I’d argue that an extension of this problem is that Martin also stops being as comfortable with leaving action off the page. It’s no longer him letting Robb Stark have a string of victories that we never experience directly, so additional POVs are added to the fourth and fifth books solely to provide us with a lens into these settings and plotlines. It’s hard to evaluate how essential those POVs are without seeing Martin’s true endgame for his series, but the readers’ perception that they are not particularly necessary is not an effective development of POV, in my opinion.

What should you know about POV?

I am hesitate to ever state conclusively what is the “right” number of POVs for a manuscript. Certainly, some readers have preferences for books that stay in one POV or are omniscient or juggle multiple POVs. Personally, as a reader, I enjoy books that juggle multiple POVs well.

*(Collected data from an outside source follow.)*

Lemma match_names cfg legacy issuer P w id :
  Compile (Some cfg) legacy issuer = Ok (P, w) →
  (Policy_Match (Some P) id).2 = true ↔ policy_names cfg id.
Proof.
  intros (_ & _ & _ & s0 & ss & -> & H0 & HF & _)%Compile_ok.
  rewrite Match_build. cbn [snd]. rewrite existsb_elem.
  assert (∀ folder pe s, compiled_scope folder pe s →
    (existsb (group_matches id) (ps_groups s) || existsb (user_matches id) (ps_users s) = true ↔
     ∃ e, names_identity id pe e)) as Hs.
  { intros folder pe s (_ & Hg & Hu). rewrite orb_true_iff, !existsb_elem. unfold names_identity.
    rewrite <-(Forall2_exists_iff _ (λ e, ge_key e ∈ id_Values id) _ _ _ Hg),
            <-(Forall2_exists_iff _ (λ e, is_user id (ge_key e)) _ _ _ Hu); [naive_solver|..];
      intros e g [Hk _]; rewrite ?group_matches_spec, ?user_matches_spec; by rewrite Hk. }
  pose proof (Forall2_exists_iff _ (λ f, ∃ e, names_identity id (fe_entry f) e) (λ s,
     existsb (group_matches id) (ps_groups s) || existsb (user_matches id) (ps_users s) = true)
     _ _ HF ltac:(intros f s' (folder & _ & Hc); symmetry; by eapply Hs)) as Hf.
  unfold policy_names. setoid_rewrite elem_of_cons. split.
  - intros (s & [->|Hin] & H); [left; by eapply Hs|right].
    destruct (proj2 Hf) as (f & ? & e & ?); eauto.
  - intros [H|(f & e & ? & ?)]; [exists s0; split; [by left|by eapply Hs]|].
    destruct (proj1 Hf) as (s & ? & ?); eauto.
Qed.
(* ===== verification/AuthzServer.v ===== *)
(** * internal/controller: roles, principals and the authorization middleware

    Models [rbac.go], the principal construction of [auth.go], the route table
    of [authz_routes.go], [parseJobWildcard] of [api_jobs.go] and the single
    permission check of [authz_decide.go].

    The store is the record [AuthzStore] of the two lookups the middleware
    makes; the token hash and the text of pgx's no-rows error are parameters.
    A nil-able Go slice whose nil-ness matters is an [option (list string)]. *)

From S2P Require Import Prelude GoStrings Authz AuthzPolicy.
From stdpp Require Import options.

(** ** rbac.go *)

Definition roleRank (role : string) : nat :=
  if (role =? "viewer")%string then 1
  else if (role =? "developer")%string then 2
  else if (role =? "admin")%string then 3
  else 0.

Record RoleMapping := MkRoleMapping {
  rm_RolesClaim : string;
  rm_RoleMap : gmap string string;
  rm_UserMap : gmap string string;
  rm_DefaultRole : string
}.

Definition RoleMapping_zero : RoleMapping := MkRoleMapping "" ∅ ∅ "".

(** Rejects empty, "deny" and unknown roles. *)
Definition normalizeRole (r : string) : string * bool :=
  if (roleRank r =? 0)%nat then ("", false) else (r, true).
(** What is wrong with one key, if anything. *)
Definition bad_var_key (k : string) : option text :=
  if (k =? "")%string then Some [Lit "(empty key)"]
  else if negb (is_identifier k)
       then Some [Quo k; Lit " is not a valid variable name (want [A-Za-z_][A-Za-z0-9_]*)"]
  else if IsReservedVarName k then Some [Quo k; Lit " is reserved"]
  else None.

Section vars.
(** The quoting of [%q]; the offending keys are sorted by their message. *)
Variable quote : string → string.

Definition ValidateVarKeys (vars : gmap string string) : res unit :=
  let bad := omap (λ kv, render quote <$> bad_var_key kv.1) (map_to_list vars) in
  match bad with
  | [] => Ok tt
  | _ => Err [Lit "invalid vars: "; Lit (Join "; " (SortStrings bad))]
  end.
End vars.

Definition CheckVarsCollision (existing : gmap string string) (existingManifest : string)
    (incoming : gmap string string) (incomingManifest : string) : res unit :=
  if (existingManifest =? incomingManifest)%string then Ok tt
  else
    match filter (λ k, is_Some (existing !! k)) ((map_to_list incoming).*1) with
    | [] => Ok tt
    | dup => Err [Lit "vars "; Lit (Join ", " (SortStrings dup)); Lit " defined by both ";
                  Quo existingManifest; Lit " and "; Quo incomingManifest]
    end.

(** ** gitref.go *)

Definition gitRefRe : regex :=
  RSeq (RCls is_alnum)
       (RStar (RCls (λ c, is_alnum c || is_char "." c || is_char "_" c || is_char "/" c
                          || is_char "+" c || is_char "-" c))).

Definition ValidateGitRef (ref : string) : res unit :=
  _ ← fail_if (ref =? "")%string [Lit "git ref is required"];
  fail_if (negb (re_match gitRefRe ref))
    [Lit "git ref "; Quo ref; Lit " contains invalid characters (must start alphanumeric; allowed: A-Z a-z 0-9 . _ / + -)"].

(** [strings.IndexAny(u, "/?#")] splits the authority off. *)
Fixpoint split_authority (u : string) : string * string :=
  match u with
  | "" => ("", "")
  | String c u' =>
      if is_char "/" c || is_char "?" c || is_char "#" c then ("", u)
      else let '(a, r) := split_authority u' in (String c a, r)
  end.

Definition repo_schemes : list string := ["https://"; "http://"; "ssh://"].

(** Scheme, userinfo and remainder of an http(s) or ssh URL. *)
Definition splitRepoURLUserinfo (u : string) : option (string * string * string) :=
  match filter (λ p, HasPrefix u p = true) repo_schemes with
  | [] => None
  | scheme :: _ =>
      let '(auth, tail) := split_authority (TrimPrefix u scheme) in
      match split_last "@" auth with
      | None => Some (scheme, "", TrimPrefix u scheme)
      | Some (userinfo, host) => Some (scheme, userinfo, host +:+ tail)
      end
  end.

Definition repoURLCarriesCredentials (u : string) : bool :=
  match splitRepoURLUserinfo u with
  | None => false
  | Some (scheme, userinfo, _) =>
      if (userinfo =? "")%string then false
      else if (scheme =? "ssh://")%string then Contains userinfo ":"
      else true
  end.

(** [strings.Cut s ":"] before the separator. *)
Fixpoint before_colon (s : string) : string :=
  match s with
  | "" => ""
  | String c s' => if is_char ":" c then "" else String c (before_colon s')
  end.

Definition SanitizeRepoURL (u : string) : string * bool :=
  if negb (repoURLCarriesCredentials u) then (u, false)
  else match splitRepoURLUserinfo u with
       | None => (u, false)
       | Some (scheme, userinfo, rest) =>
           if (scheme =? "ssh://")%string then
             let user := before_colon userinfo in
             if (user =? "")%string then (scheme +:+ rest, true)
             else (scheme +:+ user +:+ "@" +:+ rest, true)
           else (scheme +:+ rest, true)
       end.

Definition is_host_char (c : ascii) : bool :=
  is_alnum c || is_char "." c || is_char "_" c || is_char "-" c.

(** The scp-like form [user@host:]; the pattern is anchored at the start only. *)
Definition scpRe : regex :=
  RSeq (RPlus (RCls is_host_char))
    (RSeq (RCls (is_char "@"))
       (RSeq (RCls is_alnum)
          (RSeq (RStar (RCls is_host_char))
             (RSeq (RCls (is_char ":")) (RStar (RCls (λ _, true))))))).

Section repo_url.
(** [RedactURLCredentials], used in messages only. *)
Variable RedactURLCredentials : string → string.

Definition ValidateGitRepoURL (url : string) : res unit :=
  _ ← fail_if (url =? "")%string [Lit "repo URL is required"];
  _ ← fail_if (HasPrefix url "-")
        [Lit "repo URL "; Quo (RedactURLCredentials url); Lit " must not start with '-'"];
  if HasPrefix url "https://" || HasPrefix url "http://" || HasPrefix url "ssh://" then
    fail_if (repoURLCarriesCredentials url)
      [Lit "repo URL must not embed credentials (userinfo is only allowed as a bare user name on ssh:// and scp-like URLs); store the token or key in a GitCredential for the host instead"]
  else fail_if (negb (re_match scpRe url))
    [Lit "repo URL "; Quo (RedactURLCredentials url); Lit " must use https://, http://, ssh://, or scp-like user@host: form"].
End repo_url.

(** ** Facts *)

Lemma ValidateName_ok name :
  ValidateName name = Ok tt ↔
  name ≠ "" ∧ String.length name ≤ dns1123SubdomainMaxLength ∧ re_lang dns1123SubdomainRe name.
Proof.
  unfold ValidateName, mbind, res_bind, fail_if.
  destruct (String.eqb_spec name ""); [naive_solver|].
  destruct (Nat.ltb_spec dns1123SubdomainMaxLength (String.length name)); simpl; [naive_solver lia|].
  rewrite <-re_match_spec. destruct (re_match _ _); naive_solver.
Qed.
(* ===== verification/DslValidate.v ===== *)
(** * internal/dsl: validation of a job

    Models the apply-time validation of [parse.go], the container and podTemplate
    checks of [container.go], [validateWorkspaceMountPath] of [mountpath.go] and
    the volume checks of [volumes.go].

    Third-party parts are parameters: whether a CEL expression compiles, whether
    a Kubernetes quantity parses; so are
    [time.ParseDuration] and the printing verbs used in messages.  Where the
    code ranges over a Go map, the keys are visited in sorted order here: the
    order decides only which of several errors is reported. *)

From S2P Require Import Prelude GoStrings GoPath DslNames DslTypes DslSecurity DslMatrix DslCondition.
From stdpp Require Import options.

Definition SupportedAPIVersion : string := "unified-cd/v1".
Definition maxCacheTTLDays : Z := 365.
Definition defaultWorkspaceRoot : string := "/workspace".

(** [for i, x := range l] with loop-carried state. *)
Definition indexed {A} (l : list A) : list (nat * A) := zip (seq 0 (length l)) l.
Definition at_ (path : text) (i : nat) : text := path ++ [Lit "["; Lit (pretty i); Lit "]"].
Definition named (path : text) (name : string) : text := path ++ [Lit " ("; Lit name; Lit "): "].

(** ** Container and podTemplate checks *)

Definition spec_entries (spec : Spec) : list (string * list StepEntry) :=
  [("spec.steps", sp_Steps spec); ("spec.finally", sp_Finally spec)].

(** An entry's own fields, then its parallel children. *)
Definition entry_steps (e : StepEntry) : list Step := e_Step e :: e_Parallel e.
Definition all_steps (spec : Spec) : list Step :=
  flat_map entry_steps (sp_Steps spec) ++ flat_map entry_steps (sp_Finally spec).

Definition check_target (path : string) (st : Step) : res unit :=
  fail_if (IsForbiddenStepContainer (s_Container st))
    (ForbiddenStepContainerError path (s_Name st) (s_Container st)).

Definition ValidateStepContainerTargets (spec : Spec) : res unit :=
  each (λ _ pe, each (λ i e,
      let p := pe.1 +:+ "[" +:+ pretty i +:+ "]" in
      _ ← check_target p (e_Step e);
      each (λ j s, check_target (p +:+ ".parallel[" +:+ pretty j +:+ "]") s) (e_Parallel e)) pe.2)
    (spec_entries spec).

Definition check_labels_of (what : string) (defs : list vmap) : res unit :=
  each (λ _ d, wrap [Lit "podTemplate "; Lit what; Lit " "] (ValidateDNS1123Label (DefName d))) defs.

Definition validatePodTemplateNames (pt : option PodTemplate) : res unit :=
  _ ← check_labels_of "container" (PodTemplateContainers pt);
  _ ← check_labels_of "volume" (PodTemplateVolumes pt);
  match pt ≫= pt_Override with
  | None => Ok tt
  | Some o =>
      _ ← check_labels_of "override container" (pp_Containers o);
      check_labels_of "override volume" (pp_Volumes o)
  end.

Definition targeted (spec : Spec) : list string :=
  PrimaryContainerName :: filter (λ c, c ≠ "") (s_Container <$> all_steps spec).

Definition workingDirMessage : string :=
  " declares workingDir, but steps execute in it: steps always run at the workspace mount (artifact/cache paths and UNIFIED_WORKSPACE resolve there); move the cd into the step script, or put workingDir on a sidecar".

Definition check_working_dir (spec : Spec) (where_ : string) (defs : list vmap) : res unit :=
  each (λ _ c, fail_if (bool_decide (DefName c ∈ targeted spec)
                        && bool_decide (is_Some (vget c "workingDir")))
                 [Lit where_; Lit " container "; Quo (DefName c); Lit workingDirMessage]) defs.

Definition validateStepTargetedWorkingDir (spec : Spec) : res unit :=
  _ ← check_working_dir spec "podTemplate" (PodTemplateContainers (sp_PodTemplate spec));
  match sp_PodTemplate spec ≫= pt_Override with
  | None => Ok tt
  | Some o => check_working_dir spec "podTemplate.override" (pp_Containers o)
  end.

(** The container names the podTemplate defines, overrides included. *)
Definition defined_containers (spec : Spec) : list string :=
  filter (λ n, n ≠ "")
    (DefName <$> PodTemplateContainers (sp_PodTemplate spec)
                 ++ match sp_PodTemplate spec ≫= pt_Override with
                    | None => [] | Some o => pp_Containers o end).

Definition check_reference (spec : Spec) (st : Step) : res unit :=
  let c := s_Container st in
  if (c =? "")%string || negb (s_ScopeID st =? "")%string then Ok tt
  else if IsForbiddenStepContainer c then Err (ForbiddenStepContainerError "step" (s_Name st) c)
  else if IsReservedContainerName c || bool_decide (c ∈ defined_containers spec) then Ok tt
  else Err [Lit "step "; Quo (s_Name st); Lit " references container "; Quo c;
            Lit ", which is not defined in the job's podTemplate"].

Definition ValidateContainerReferences (spec : Spec) : res unit :=
  each (λ _, check_reference spec) (all_steps spec).

Definition validateWorkspaceMountPath (spec : Spec) : res unit :=
  match sp_PodTemplate spec ≫= pt_Workspace with
  | None => Ok tt
  | Some w =>
      if (wc_MountPath w =? "")%string then Ok tt
      else wrap [Lit "spec.podTemplate.workspace: "] (CheckContainerMountPath (wc_MountPath w) [])
  end.

(** ** volumes.go *)

Definition isTemplatedVolumeName (name : string) : bool := Contains name "{{".

Definition singleLiteralName (v : VolumeMount) : string :=
  match vm_Name v with
  | [n] => if negb (isTemplatedVolumeName n) then n else ""
  | _ => ""
  end.

Definition VolumeAlias (v : VolumeMount) : string :=
  if negb (vm_As v =? "")%string then vm_As v else singleLiteralName v.

Definition VolumeEnvName (alias : string) : string :=
  VolumeEnvPrefix +:+ ToUpper (ReplaceByte alias "-" "_").

Definition volumePath (i : nat) : text := at_ [Lit "spec.volumes"] i.

Definition validateVolumeEnvName (p : text) (v : VolumeMount) : res string :=
  let alias := VolumeAlias v in
  let env := VolumeEnvName alias in
  _ ← fail_if (negb (is_identifier env))
        (p ++ [Lit ": the alias "; Quo alias; Lit " (`as`, or the name when there is no `as`) cannot be part of an environment variable name ("; Lit env; Lit "): use letters, digits, '-' and '_'"]);
  _ ← fail_if (bool_decide (env ∈ reservedVarNames))
        (p ++ [Lit ": the alias "; Quo alias; Lit " would expose the volume as "; Lit env; Lit ", which is reserved"]);
  Ok env.

Definition validateVolumeName (p : text) (v : VolumeMount) : res unit :=
  _ ← fail_if (bool_decide (vm_Name v = [])) (p ++ [Lit ": name is required"]);
  _ ← each (λ _ n, fail_if (n =? "")%string
                     (p ++ [Lit ": name is required (empty candidate in ["; Lit (Join " " (vm_Name v)); Lit "])"]))
        (vm_Name v);
  fail_if ((vm_As v =? "")%string && (singleLiteralName v =? "")%string)
    (p ++ [Lit ": a name that is a list of candidates or contains a template requires `as`: the chosen name is not known when the job is written"]).

Definition isPathAncestor (a b : string) : bool :=
  if (a =? "/")%string then negb (b =? "/")%string else HasPrefix b (a +:+ "/").

(** A Windows drive letter and a colon. *)
Definition has_drive (mp : string) : bool :=
  match mp with
  | String d (String c _) => is_char ":" c && is_alpha d
  | _ => false
  end.

Definition posix_hint : string :=
  "; mountPath must be a POSIX path (relative to the workspace, or absolute and starting with ".

Definition cleanVolumeMountPath (p : text) (v : VolumeMount) (workspaceRoot : string) : res string :=
  let mp := vm_MountPath v in
  _ ← fail_if (mp =? "")%string (p ++ [Lit ": mountPath is required"]);
  _ ← fail_if (has_drive mp)
        (p ++ [Lit ": mountPath "; Quo mp; Lit " starts with a Windows drive letter"; Lit posix_hint; Quo "/"; Lit ")"]);
  _ ← fail_if (Contains mp "\")
        (p ++ [Lit ": mountPath "; Quo mp; Lit " contains a backslash"; Lit posix_hint; Quo "/"; Lit ")"]);
  let c := Clean mp in
  if IsAbs c then
    if isPathAncestor (Clean workspaceRoot) c || (c =? Clean workspaceRoot)%string
    then Err (p ++ [Lit ": absolute mountPath "; Quo mp; Lit " is inside the workspace "; Quo workspaceRoot;
                    Lit "; use a relative mountPath instead"])
    else Ok c
  else if (c =? "..")%string || HasPrefix c "../"
  then Err (p ++ [Lit ": mountPath "; Quo mp; Lit " escapes the workspace"])
  else Ok c.

(** One volume of the first loop: [envNames] maps a variable to the index of the
    volume that took it. *)
Definition check_volume (vols : list VolumeMount) (root : string)
    (st : gmap string nat * list string) (iv : nat * VolumeMount)
  : res (gmap string nat * list string) :=
  let '(i, v) := iv in
  _ ← validateVolumeName (volumePath i) v;
  env ← validateVolumeEnvName (volumePath i) v;
  match st.1 !! env with
  | Some first =>
      Err (volumePath i ++ [Lit ": alias "; Quo (VolumeAlias v); Lit " and "] ++ volumePath first
           ++ [Lit " ("; Quo (default "" (VolumeAlias <$> vols !! first)); Lit ") both become "; Lit env;
               Lit ": aliases are upper-cased and '-' becomes '_', so they must differ by more than case or '-' versus '_'"])
  | None =>
      c ← cleanVolumeMountPath (volumePath i) v root;
      Ok (<[env := i]> st.1, st.2 ++ [c])
  end.

(** The pairs [i < j] of the second loop. *)
Definition overlap (ci cj : string) : bool :=
  negb (ci =? ".")%string && negb (cj =? ".")%string && (isPathAncestor ci cj || isPathAncestor cj ci).

Definition check_pair (vols : list VolumeMount) (i j : nat) (ci cj : string) : res unit :=
  let mp k := default "" (vm_MountPath <$> vols !! k) in
  _ ← fail_if (ci =? cj)%string
        (volumePath j ++ [Lit ": duplicate mountPath "; Quo (mp j); Lit " (also used by "]
         ++ volumePath i ++ [Lit ")"]);
  fail_if (overlap ci cj)
    (volumePath j ++ [Lit ": nested mountPath "; Quo (mp j); Lit " overlaps "] ++ volumePath i
     ++ [Lit " ("; Quo (mp i); Lit "): a volume cannot be mounted inside another volume"]).

Fixpoint check_pairs (vols : list VolumeMount) (i : nat) (cleaned : list string) : res unit :=
  match cleaned with
  | [] => Ok tt
  | ci :: rest =>
      _ ← each_from (S i) (λ j cj, check_pair vols i j ci cj) rest;
      check_pairs vols (S i) rest
  end.

Definition workspace_root (spec : Spec) : string :=
  match sp_PodTemplate spec ≫= pt_Workspace with
  | Some w => if negb (wc_MountPath w =? "")%string then wc_MountPath w else defaultWorkspaceRoot
  | None => defaultWorkspaceRoot
  end.

Definition ValidateVolumes (spec : Spec) : res unit :=
  let vols := sp_Volumes spec in
  if bool_decide (vols = []) then Ok tt
  else
    _ ← fail_if (sp_Detached spec)
          [Lit "spec.volumes is not supported on a detached job: a detached run's workspace is deleted when the run finishes, which contradicts a persistent volume"];
    _ ← fail_if (match sp_PodTemplate spec with Some pt => pt_Reuse pt | None => false end)
          [Lit "spec.volumes is not supported with podTemplate.reuse: a pooled pod keeps the volumes it was created with, but each run may need different ones"];
    st ← fold_res (check_volume vols (workspace_root spec)) (∅, []) (indexed vols);
    check_pairs vols 0 st.2.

My advice to writers is always to consider the story you’re telling (and its characters and themes) and let that dictate how many POVs you have in the story. Is this a story that needs a focused deep dive into one POV or does it have a breadth that would be better covered with omniscience or does it have aspects that lend it well to multiple POVs?

In the same way, if you’re writing multiple POVs, these same questions can help you with determining how many are too many. Are these POVs essential to the story, the characters, and the themes or is it being used more to just give readers a narrative camera for one particular setting or plot? If it’s the latter, is the action being described something that can happen off the page?

There is no universal right answer to these questions, but as a general rule, there is a right one for your particular manuscript.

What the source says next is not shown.